団長さんに勧められるままお店に入るとウッディな感じのそのまま自然を生かした作りで何だか落ち着いた雰囲気です。向かい合うようにソファが置いてあり、机は木本来をそのまま切った感じの創りです。
「いらっしゃいませ。って団長さんじゃないか、今日はお連れ様が居るんだね。」
「まあな、ちっこいのにこいつ馬鹿みたいに強いんだよ、不味いもの出したら店破壊されるかもな。」
んなことするわけないわっ!
「あら、じゃあ腕にいっそうよりをかけないとねっ!とりあえず好きなところに座ってちょうだい。注文が決まったら呼んでね。
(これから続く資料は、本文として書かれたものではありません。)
Fixpoint eat (ps : list pat) (s : list ascii) : option (list ascii) :=
  match ps, s with
  | [], _ => Some s
  | Digit :: ps', c :: s' => if is_digit c then eat ps' s' else None
  | Char d :: ps', c :: s' => if bool_decide (c = d) then eat ps' s' else None
  | _ :: _, [] => None
  end.

Fixpoint skip_space (s : list ascii) : list ascii :=
  match s with c :: s' => if is_space c then skip_space s' else s | [] => [] end.

(** [\d{2}:\d{2}:\d{2}\.\d{3}]. *)
Definition stamp : list pat :=
  [Digit; Digit; Char ":"; Digit; Digit; Char ":"; Digit; Digit; Char "."; Digit; Digit; Digit].

(** [(.* )]: up to the end of the line. *)
Fixpoint to_newline (s : list ascii) : list ascii :=
  match s with c :: s' => if is_newline c then [] else c :: to_newline s' | [] => [] end.

(** The pattern at one position: [\[stamp\s*-->\s*stamp\]\s*(.* )]. *)
Definition match_at (s : list ascii) : option (list ascii) :=
  eat (Char "[" :: stamp) s ≫= λ s1,
  eat [Char "-"; Char "-"; Char ">"] (skip_space s1) ≫= λ s2,
  eat (stamp ++ [Char "]"]) (skip_space s2) ≫= λ s3,
  Some (to_newline (skip_space s3)).

Fixpoint find_match (s : list ascii) : option (list ascii) :=
  match match_at s with
  | Some m => Some m
  | None => match s with [] => None | _ :: s' => find_match s' end
  end.

Definition trim (s : list ascii) : list ascii := rev (skip_space (rev (skip_space s))).

(** [text.indexOf(sub) !== -1]. *)
Fixpoint contains (sub s : list ascii) : bool :=
  bool_decide (take (length sub) s = sub)
  || match s with [] => false | _ :: s' => contains sub s' end.

(** ** State *)

Definition WHISPER_MAX_SAMPLES : Z := WHISPER_MAX_SEC * WHISPER_RATE.
Definition POLL_MS : Z := 200.
Definition MAX_MS : Z := 30000.

Record job (A : Type) := { j_ch : Z; j_ip : string; j_audio : list A }.
Arguments Build_job {A}. Arguments j_ch {A}. Arguments j_ip {A}. Arguments j_audio {A}.

Record chan (A : Type) := {
  audioBuf : list (list A); srcIP : string; lastRx : Z; pendingTranscribe : bool
}.
Arguments Build_chan {A}. Arguments audioBuf {A}. Arguments srcIP {A}. Arguments lastRx {A}.
Arguments pendingTranscribe {A}.
(* ===== verification/Setup.v ===== *)
(** [contexts/SetupContext.jsx] and [contexts/apDefaults.js]: the state of the
    setup wizard and its reducer, with the effects of [pages/setup/StepMesh.jsx]
    and [StepUplink.jsx] that keep it legal and the field edits of
    [StepAPs.jsx].

    Fields of the slices carry the slice's first letters ([m_] mesh, [u_] and
    [w_] uplink, [ap_] access point). *)
From S2P Require Import Prelude MeshJoin.
Open Scope js_scope.

(** ** Enums *)

Inductive MeshRole := ROLE_UNSPECIFIED | MESH_POINT | MESH_GATE.
Inductive MeshPointMode := MP_UNSPECIFIED | MP_NONE | EXTENDER.
Inductive MeshGateMode := MG_UNSPECIFIED | ROUTER | ROUTER_FIREWALL.
Inductive UplinkType := UP_UNSPECIFIED | ETHERNET | WIRELESS_STA.
#[export] Instance MeshRole_eq_dec : EqDecision MeshRole.
Proof. solve_decision. Defined.
#[export] Instance MeshPointMode_eq_dec : EqDecision MeshPointMode.
Proof. solve_decision. Defined.
#[export] Instance MeshGateMode_eq_dec : EqDecision MeshGateMode.
Proof. solve_decision. Defined.
#[export] Instance UplinkType_eq_dec : EqDecision UplinkType.
Proof. solve_decision. Defined.

(** ** State *)

Record mesh_slice := {
  m_radioName : string; m_meshId : string; m_passphrase : string; m_encryption : WifiEncryption;
  m_bandwidthMhz : Z; m_channel : Z; m_countryCode : string; m_fromScan : bool
}.

Record wireless_slice := {
  w_radioName : string; w_ssid : string; w_passphrase : string; w_encryption : WifiEncryption
}.

Record uplink_slice := { u_type : UplinkType; u_ethernetPort : string; u_wireless : wireless_slice }.

Record ap_profile := {
  ap_radioName : string; ap_enabled : bool; ap_ssid : string; ap_passphrase : string;
  ap_encryption : WifiEncryption; ap_meshBackhaul : bool; ap_backhaulMeshId : string;
  ap_backhaulPassphrase : string; ap_backhaulBandwidthMhz : Z; ap_backhaulChannel : Z;
  ap_backhaulCountryCode : string; ap_backhaulFromScan : bool
}.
」
いや、だから、壊さないってば……
そう言われて団長は一番端っこの席に行った。
「何食いたいか、決まったら言え。」
メニューにはパスタや、ドリア、グラタンなど見覚えのある名前もちらほらとあって少し安心。私は野菜とベーコンたっぷりのグラタンを選びました。そして団長さんは甘いスイーツを5,6個頼んでいますね。甘党なのか、団長さん。なんか、可愛い一面を見てしまった気がします。